What is needed:
I need every line that includes the word "rewrite" copied from the material.

Record extracts below:

(** The keys of the configuration are fixed: whatever happens, they are the ones the
    server started with, in their order. *)
Theorem config_keys_fixed e events :
  map fst (config (web_run events (web_init e))) = map fst default_config.
Proof.
  change default_config with (config (web_init e)). generalize (web_init e).
  induction events as [|ev events IH]; intros w; [done|]. cbn [web_run foldl].
  unfold web_run in IH. rewrite IH. clear IH.
  assert (forall w, config (disconnect_held w) = config w) as Hd.
  { intros w'. unfold disconnect_held. destruct (current w') as [k|]; [|done].
    destruct (connections w' !! k) as [c|]; [|done]. by destruct (esp32_disconnect c (heap w')). }
  destruct ev as [q|k o|i|f|i f]; cbn [web_step]; try done.
  - destruct q as [|body| | |g body t now| |]; cbn [answer]; try done.
    + pose proof (set_config_keys body w). by destruct (_handle_set_config body w).
    + assert (config (_handle_set_group g body t now w).1 = config w) as <-;
        [|by destruct (_handle_set_group g body t now w)].
      unfold _handle_set_group. destruct (int_text g) as [n|]; [|done]. destruct (negb _); [done|].
      destruct (d ← body; level_argument d) as [m|]; [|done]. cbv zeta.
      set (w' := on_emulator _ w). change (config w) with (config w'). unfold command_group.
      destruct (held_protocol w') as [i|]; [|done].
      destruct (instances (heap w') !! i) as [p|]; [|done].
      destruct (level_command n _) as [c|]; [|done]. by destruct (send c t now (client p)).
    + unfold connect_begins. destruct (esp32_config (config w)); [|done]. cbn. by rewrite Hd.
    + cbn. by rewrite Hd.
  - unfold connect_finishes. destruct (connections w !! k) as [c|]; [|done].
    by destruct (esp32_connect_ends None o c (heap w)) as [[c' h] r].
Qed.

(** What a post of a JSON object does to the configuration: the values of the keys
    that it has are replaced, whatever their types, and others are ignored. *)
Theorem posted_config fields w :
  let '(w', r) := _handle_set_config (Ok (JObject fields)) w in
  r = Reply 200 (JObject [("status", JString "ok"); ("config", JObject (config w'))]) /\
  forall k, field k (config w') =
    if has_key k fields && has_key k (config w) then field k fields else field k (config w).
Proof.
  unfold _handle_set_config.
  pose proof (set_items_object fields (map fst fields) (config w)) as H.
  rewrite map_map in H.
  rewrite (map_ext (fun '(k, _) => JString k) (fun x => JString (fst x))) by (by intros [k v]).
  destruct (set_items _ _ _) as [d r]. destruct H as [-> H].
  { apply Forall_forall. intros k Hk%list_elem_of_In. rewrite field_keys.
    apply bool_decide_eq_true. by apply list_elem_of_In. }
  split; [done|]. intros k. rewrite field_keys. apply H.
Qed.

End of Record extracts.

Answer area:
  unfold web_run in IH. rewrite IH. clear IH.
    + unfold connect_begins. destruct (esp32_config (config w)); [|done]. cbn. by rewrite Hd.
    + cbn. by rewrite Hd.
  rewrite map_map in H.
  rewrite (map_ext (fun '(k, _) => JString k) (fun x => JString (fst x))) by (by intros [k v]).
  { apply Forall_forall. intros k Hk%list_elem_of_In. rewrite field_keys.
  split; [done|]. intros k. rewrite field_keys. apply H.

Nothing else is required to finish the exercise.